Since 2020, China has joined the global fight against the COVID-19 pandemic and launched the most wide-ranging and intense emergency humanitarian assistance campaign since the founding of the People's Republic of China.
Over the past three years, the nation has provided billions of test kits as well as protective clothing, masks and other anti-pandemic supplies to 151 countries and 13 international organizations, and it has shipped a total of 5,246 tons of materials. It has also delivered 520 million doses of COVID-19 vaccines to 110 countries and four international organizations.
Humanity has been profoundly affected by the combined impacts of major changes in the global situation and the COVID-19 pandemic. Facing the turbulence and transformation, China and the Belt and Road countries should uphold high-standard, sustainable and people-centered cooperation.

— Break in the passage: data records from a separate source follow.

(** * NanoVNASaver marker widget: resolution of a marker on swept data

    A shallow embedding of [NanoVNASaver/Marker/Widget.py] (class [Marker])
    and of the parts of [NanoVNASaver/Marker/Settings.py] that drive it.

    Conventions of the embedding.
    - A Python [int] is a [Z]; a Python [float] is a binary64 [float]
      ([PrimFloat]).
    - The only float arithmetic inside [findLocation] is
      [self.frequency + lower_stepsize/2 < min_freq] and its mirror image.
      The model evaluates the two comparisons exactly, over the rationals
      [Q]. Python computes them in binary64; the two agree, and nothing
      overflows, when the target and the samples are below 2^51 in
      magnitude ([exact_range], [out_of_bounds_binary64]), far above
      any frequency in Hz. Statements that depend on the outcome of the
      comparison carry that range as a hypothesis.
    - A method of [Marker] is a computation in the monad [M]: it receives
      the attributes of [self], may raise, and leaves the attributes as they
      were when it returned or raised.
    - [RFTools] and [Formatting] are other modules of the program; the
      functions that [Marker] calls are the members of two classes, and the
      methods that call them are stated for every instance. *)

From Stdlib Require Import ZArith QArith Lia PrimFloat.
From Stdlib Require FloatOps SpecFloat Uint63.
From stdpp Require Import base option list gmap strings.
(** The rows the export shows for one name of the sequence, and the
    number of dates its history records. *)
Definition rows_of (hd : gmap string habit_info) (habit : string)
  : list export_row :=
  match hd !! habit with
  | Some info => habit_rows habit info
  | None => []
  end.

Definition recorded_dates (hd : gmap string habit_info) (habit : string)
  : nat :=
  match hd !! habit with
  | Some info => history_total (get_history info)
  | None => 0%nat
  end.

(** * Properties *)

(** ** Check-in block *)

Section checkin.

Context (st : session_state) (habit : string) (info : habit_info).
Hypothesis Hinfo : habit_data st !! habit = Some info.

(** The guard of line 115 is taken: the entry is rewritten. *)
Lemma record_checkin_changed date_str b :
  b ≠ current_status info date_str →
  record_checkin st habit date_str b =
    inr {| habits := habits st;
           habit_data :=
             <[habit := apply_checkin info date_str b]> (habit_data st) |}.
Proof.
  intros Hne. unfold record_checkin. rewrite Hinfo.
  by rewrite bool_decide_eq_true_2.
Qed.

(** The guard of line 115 is not taken: nothing is written. *)
Lemma record_checkin_same date_str b :
  b = current_status info date_str →
  record_checkin st habit date_str b = inr st.
Proof.
  intros Heq. unfold record_checkin. rewrite Hinfo.
  rewrite bool_decide_eq_false_2; [done | by intros []].
Qed.

End checkin.

Lemma current_status_recorded info date_str b :
  get_history info !! date_str = Some b → current_status info date_str = b.
Proof. unfold current_status. by intros ->. Qed.

Lemma current_status_unrecorded info date_str :
  get_history info !! date_str = None → current_status info date_str = false.
Proof. unfold current_status. by intros ->. Qed.

Lemma get_history_apply_checkin info date_str b :
  get_history (apply_checkin info date_str b) =
    <[date_str := b]> (get_history info).
Proof. unfold get_history, apply_checkin. by destruct (history info). Qed.

Lemma streak_apply_checkin info date_str b :
  streak (apply_checkin info date_str b) =
    if b then streak info + 1 else 0.
Proof. done. Qed.

(** A check-in that ticks a date with no entry: the streak goes up by one
    and the date is recorded as completed. *)
Lemma record_checkin_tick st habit info date_str :
  habit_data st !! habit = Some info →
  get_history info !! date_str = None →
  ∃ st' info',
    record_checkin st habit date_str true = inr st'
    ∧ habit_data st' !! habit = Some info'
    ∧ streak info' = streak info + 1
    ∧ get_history info' = <[date_str := true]> (get_history info).
Proof.
  intros Hinfo Hd. eexists _, _. split.
  - apply (record_checkin_changed _ _ _ Hinfo).
    by rewrite (current_status_unrecorded _ _ Hd).
  - split; [apply lookup_insert_eq |].
    by rewrite get_history_apply_checkin.
Qed.

(** An unticked box on a date with no entry equals the default status:
    the block does nothing. *)
Lemma record_checkin_untick_unrecorded st habit info date_str :
  habit_data st !! habit = Some info →
  get_history info !! date_str = None →
  record_checkin st habit date_str false = inr st.
Proof.
  intros Hinfo Hd. apply (record_checkin_same _ _ _ Hinfo).
  by rewrite (current_status_unrecorded _ _ Hd).
Qed.

(** C1 (as amended).  For a habit of the store with streak 0 and four
    pairwise distinct dates with no entry in its history, the check-ins
    true, true, false, true on those dates in order leave the streak at
    1, 2, 2 and 3: the unticked box on the third date equals the default
    status of a date without entry, so the block writes nothing and the
    streak is not reset. *)
Theorem checkin_sequence_streaks st habit info d1 d2 d3 d4 :
  habit_data st !! habit = Some info →
  streak info = 0 →
  NoDup [d1; d2; d3; d4] →
  (∀ d, d ∈ [d1; d2; d3; d4] → get_history info !! d = None) →
  streaks_after st habit [(d1, true); (d2, true); (d3, false); (d4, true)]
  = inr [Some 1; Some 2; Some 2; Some 3].
Proof.
  intros Hinfo Hs Hnd Hnew.
  apply NoDup_cons in Hnd as [Hd1 Hnd].
  apply NoDup_cons in Hnd as [Hd2 Hnd].
  apply NoDup_cons in Hnd as [Hd3 _].
  assert (d1 ≠ d2 ∧ d1 ≠ d3 ∧ d1 ≠ d4 ∧ d2 ≠ d3 ∧ d2 ≠ d4 ∧ d3 ≠ d4)
    as (H12 & H13 & H14 & H23 & H24 & H34) by set_solver.
  destruct (record_checkin_tick st habit info d1 Hinfo)
    as (st1 & info1 & E1 & L1 & S1 & G1); [apply Hnew; set_solver |].
  destruct (record_checkin_tick st1 habit info1 d2 L1)
    as (st2 & info2 & E2 & L2 & S2 & G2).
  { rewrite G1, lookup_insert_ne by done. apply Hnew; set_solver. }
  assert (get_history info2 !! d3 = None) as N3.
  { rewrite G2, G1, !lookup_insert_ne by done. apply Hnew; set_solver. }
  pose proof (record_checkin_untick_unrecorded st2 habit info2 d3 L2 N3) as E3.
  destruct (record_checkin_tick st2 habit info2 d4 L2)
    as (st4 & info4 & E4 & L4 & S4 & G4).
  { rewrite G2, G1, !lookup_insert_ne by done. apply Hnew; set_solver. }
  simpl. rewrite E1. simpl. rewrite E2. simpl. rewrite E3. simpl. rewrite E4.
  unfold streak_of. rewrite L1, L2, L4. simpl.
  rewrite S4, S2, S1, Hs. done.
Qed.

Lemma checkin_sequence_streaks_witness :
  streaks_after run_store "run"
    [("2024-05-01", true); ("2024-05-02", true);
     ("2024-05-03", false); ("2024-05-04", true)]%string
  = inr [Some 1; Some 2; Some 2; Some 3].
Proof.
  apply (checkin_sequence_streaks run_store "run"
           {| category := "Health"; goal := "Daily"; streak := 0;
              history := Some ∅ |}).
  - reflexivity.
  - reflexivity.
  - apply (bool_decide_unpack _). vm_compute. exact I.
  - intros d _. unfold get_history. simpl. apply lookup_empty.
Defined.

(** C1, as stated, fails on a new habit: the third check-in (false on a
    date without entry) leaves the streak at 2, and the fourth makes it 3,
    so the streaks are not 1, 2, 0, 1. *)
Lemma checkin_sequence_counterexample :
  streak_of run_store "run" = Some 0
  ∧ history_of run_store "run" = Some ∅
  ∧ streaks_after run_store "run"
      [("2024-05-01", true); ("2024-05-02", true);
       ("2024-05-03", false); ("2024-05-04", true)]%string
    ≠ inr [Some 1; Some 2; Some 0; Some 1].
Proof. split; [done | split; [done |]]. vm_compute. discriminate. Qed.
Lemma alloc_extends (o : Obj) (h : Heap) : extends h (snd (alloc o h)).
Proof.
  unfold extends, valid, alloc. simpl. split; [lia|].
  intros r Hr. destruct (Nat.eqb_spec r (next h)); [lia | reflexivity].
Qed.

Lemma alloc_deref (o : Obj) (h : Heap) :
  deref (snd (alloc o h)) (fst (alloc o h)) = o /\
  fst (alloc o h) = next h /\ valid (snd (alloc o h)) (fst (alloc o h)).
Proof.
  unfold alloc, valid. simpl. rewrite Nat.eqb_refl. repeat split. lia.
Qed.

Lemma extends_objId (h h' : Heap) (r : ref) :
  extends h h' -> valid h r -> objId h' r = objId h r.
Proof. intros [_ D] Hr. unfold objId. now rewrite D. Qed.

Lemma extends_kids (h h' : Heap) (r : ref) :
  extends h h' -> valid h r -> kids h' r = kids h r.
Proof. intros [_ D] Hr. unfold kids. now rewrite D. Qed.

Lemma extends_valid (h h' : Heap) (r : ref) :
  extends h h' -> valid h r -> valid h' r.
Proof. unfold extends, valid. intros [L _] Hr. lia. Qed.

Lemma extends_wellFormed (h h' : Heap) (u : ref) (l : list ref) :
  extends h h' -> wellFormed h u l -> wellFormed h' u l.
Proof.
  intros He [Hu Hl]. split; [exact (extends_valid h h' u He Hu)|].
  eapply Forall_impl; [|exact Hl]. intros n [Hn Hk]. split.
  - exact (extends_valid h h' n He Hn).
  - rewrite (extends_kids h h' n He Hn).
    eapply Forall_impl; [|exact Hk]. intros c. apply extends_valid, He.
Qed.

(** What one step of the map returns for the node [n]: the replacement,
    a new object with the children of [n] where the matching ones are
    replaced, or [n] itself. *)
Lemma updateOne_spec (u n : ref) (h : Heap) :
  let hit := fun c => objId h c =? objId h u in
  let n' := fst (updateOne u n h) in
  let h' := snd (updateOne u n h) in
  extends h h' /\
  (valid h u -> valid h n -> valid h' n') /\
  if hit n then n' = u
  else if existsb hit (kids h n)
       then n' = next h /\ objId h' n' = objId h n /\
            kids h' n' = map (fun c => if hit c then u else c) (kids h n)
       else n' = n.
Proof.
  cbv zeta. unfold updateOne, kids.
  destruct (objId h n =? objId h u) eqn:Hn.
  - simpl. split; [apply extends_refl|]. split; trivial.
  - destruct (deref h n) as [b k | b bs | b se w hh] eqn:Hd; simpl.
    + split; [apply extends_refl|]. split; trivial.
    + destruct (existsb _ bs).
      * split; [apply alloc_extends|]. split; [intros; apply alloc_deref|].
        unfold objId, alloc. simpl. rewrite Nat.eqb_refl, Hd. auto.
      * split; [apply extends_refl|]. split; trivial.
    + destruct (existsb _ se).
      * split; [apply alloc_extends|]. split; [intros; apply alloc_deref|].
        unfold objId, alloc. simpl. rewrite Nat.eqb_refl, Hd. auto.
      * split; [apply extends_refl|]. split; trivial.
Qed.

Lemma updateRecursive_extends (u : ref) (l : list ref) (h : Heap) :
  extends h (snd (updateRecursive u l h)).
Proof.
  revert h. induction l as [|n l IH]; intros h; simpl.
  - apply extends_refl.
  - destruct (updateOne u n h) as [n' h1] eqn:E1.
    destruct (updateRecursive u l h1) as [out h2] eqn:E2. simpl.
    apply (extends_trans h h1 h2).
    + pose proof (updateOne_spec u n h) as H. rewrite E1 in H. apply H.
    + specialize (IH h1). now rewrite E2 in IH.
Qed.

Lemma hit_ext (h h1 : Heap) (u : ref) (cs : list ref) :
  extends h h1 -> valid h u -> Forall (valid h) cs ->
  existsb (fun c => objId h1 c =? objId h1 u) cs =
    existsb (fun c => objId h c =? objId h u) cs /\
  map (fun c => if objId h1 c =? objId h1 u then u else c) cs =
    map (fun c => if objId h c =? objId h u then u else c) cs.
Proof.
  intros He Hu Hcs. rewrite (extends_objId h h1 u He Hu).
  induction Hcs as [|c cs Hc _ [IH1 IH2]]; [split; reflexivity|].
  simpl. rewrite (extends_objId h h1 c He Hc), IH1, IH2. split; reflexivity.
Qed.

While complying with universally accepted international norms and standards, they also should respect the national laws and regulatory frameworks of partner countries and encourage harmonization among various norms and standards.
Sustainability in all dimensions, and linking with the UN's 2030 Agenda for Sustainable Development, should be promoted in cooperation. Belt and Road projects should give priority to poverty alleviation, job creation and the broad-based improvement of people's lives in the countries involved. Tripartite cooperation with international financial and implementation partners can also support Belt and Road projects by providing better access to financial resources, risk sharing and knowledge sharing.
The author is vice-president of the Center for International Knowledge on Development.